6. A method according to claim 2, wherein the metal -capturing material is an organic chelating agent.

7. A method according to claim 6, wherein the organic chelating agent a multi-valent, carboxylate salt.

8. A method according to claim 6, wherein the metal -capturing material is a finely-divided, multi- valent carboxylate salt-bearing resin.

9. A method according to claim 2, wherein the membrane has a maximum nominal molecular weight retention value below about 50,000.

10. A method according to claim 9, wherein the membrane has a maximum nominal molecular weight retention value of about 30,000.

11. A method according to claim 2, wherein the anisotropic membrane has a surface in the form of a plurality of tubes and wherein the metal -capturing material is disposed around the plurality of tubes.

12. A method according to claim 1, wherein the heavy metal is selected from a group consisting lead, cadmium, and combinations thereof.

13. A method according to claim 12, wherein the heavy metal is lead.

14. A method according to claim 1, wherein the subject has a blood concentration of lead below a level which would mandate removal of lead from the blood.

15. A method according to claim 1, wherein the heavy metal is lead and wherein the subject is a human adult and has a blood concentration of the lead below 45 μg/dL.

16. A method according to claim 1, wherein the heavy metal is lead and wherein the subject is a human adult and has a blood concentration of the lead below 35 μg/dL.

17. A method according to claim 1, wherein the heavy metal is lead and wherein the subject is a child and has a blood concentration of the lead below 15 μg/dL.

18. A method according to claim 1, wherein the heavy metal in the subject's bone tissue is the result of the subject's exposure to heavy metal over a prolonged period of time.

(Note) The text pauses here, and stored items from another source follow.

Lemma parse_books_all_served_witness :
  let site := fun _ : str => [good_article; no_price_article] in
  let base := py"https://books.toscrape.com" in
  let run := parse_books ascii_digits_only (open_site site) base 2 [] in
  fst run = flat_map (page_records ascii_digits_only site base)
              (range 1 (2 + 1)) /\
  Z.of_nat (length (filter is_get (snd run))) = 2 /\
  filter is_sleep (snd run) = repeat (Sleep 1) (Z.to_nat 2) /\
  filter is_gave_up (snd run) = [] /\
  filter is_request_failed (snd run) = [].
Proof.
  apply (parse_books_all_served ascii_digits_only
           (fun _ : str => [good_article; no_price_article])
           py"https://books.toscrape.com" 2).
  lia.
Defined.

(** *** The URL of a page *)

Local Open Scope N_scope.

(** The digits [str] writes are those of the number. *)
Lemma decimal_digits_value (fuel : nat) : forall n acc,
  n < 2 ^ N.of_nat fuel ->
  exists ds,
    decimal_digits fuel n acc = ds ++ acc /\
    forallb PyFloat.is_digit ds = true /\
    forall init,
      fold_left (fun a c => (10 * a + Z.of_N (c - 48))%Z) ds init
      = (init * 10 ^ Z.of_nat (length ds) + Z.of_N n)%Z.
Proof.
  induction fuel as [|fuel IH]; intros n acc Hn.
  - exists []. cbn in Hn. assert (n = 0) by lia. subst n.
    repeat split. intros init. cbn. lia.
  - cbn [decimal_digits].
    assert (Hmod : n mod 10 < 10) by (apply N.mod_lt; discriminate).
    assert (Hdigit : PyFloat.is_digit (48 + n mod 10) = true).
    { revert Hmod. generalize (n mod 10). intros d Hd.
      unfold PyFloat.is_digit. apply andb_true_iff.
      split; apply N.leb_le; lia. }
    assert (Hval : Z.of_N (48 + n mod 10 - 48) = Z.of_N (n mod 10)).
    { f_equal. generalize (n mod 10). intros d. lia. }
    destruct (n / 10 =? 0) eqn:E.
    + apply N.eqb_eq in E. exists [48 + n mod 10].
      split; [reflexivity|]. split; [cbn [forallb]; rewrite Hdigit;
                                     reflexivity|].
      intros init. cbn [fold_left length]. rewrite Hval.
      assert (Hn' : n = n mod 10).
      { rewrite (N.div_mod n 10) at 1 by discriminate. rewrite E. lia. }
      rewrite <- Hn'. change (10 ^ Z.of_nat 1)%Z with 10%Z. lia.
    + apply N.eqb_neq in E.
      destruct (IH (n / 10) ((48 + n mod 10) :: acc)) as (ds & Hds & Hd & Hv).
      { rewrite Nnat.Nat2N.inj_succ, N.pow_succ_r' in Hn.
        apply N.Div0.div_lt_upper_bound.
        assert (2 ^ N.of_nat fuel > 0) by (apply N.lt_gt, N.neq_0_lt_0,
          N.pow_nonzero; discriminate).
        lia. }
      exists (ds ++ [48 + n mod 10]).
      split; [rewrite Hds, <- app_assoc; reflexivity|].
      split; [rewrite forallb_app, Hd; cbn [forallb]; rewrite Hdigit;
              reflexivity|].
      intros init. rewrite fold_left_app, Hv. cbn [fold_left].
      rewrite Hval, length_app. cbn [length].
      rewrite Nat2Z.inj_add, Z.pow_add_r by lia.
      change (10 ^ Z.of_nat 1)%Z with 10%Z.
      rewrite (N.div_mod n 10) at 3 by discriminate.
      rewrite N2Z.inj_add, N2Z.inj_mul. change (Z.of_N 10) with 10%Z. lia.
Qed.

19. A method according to claim 1, wherein the heavy metal in the subject's bone tissue is the result of the subject's exposure to heavy metal more than ten years prior to the practice of said method.

20. A method according to claim 1, wherein the heavy metal is lead and wherein the subject's blood contains lead having a ²⁰⁷Pb/²⁰⁶Pb ratio greater than 110% of the ²⁰⁷Pb/²⁰⁶Pb ratio in the subject's exogenous environment .

21. A method according to claim 1, wherein the heavy metal is lead and wherein the subject's blood contains lead having a °⁸pb/²⁰⁶Pb _ratj_₀ greater than 110% of the ²⁰⁸Pb/²⁰⁶Pb ratio in the subjects exogenous environment .

22. A method for removing heavy metal from a subject's bone tissue comprising: carrying out a method according to claim 1 at a first time, and carrying out a method according to claim 1 at a second time, wherein the first time and the second time are temporally separated by more than one month.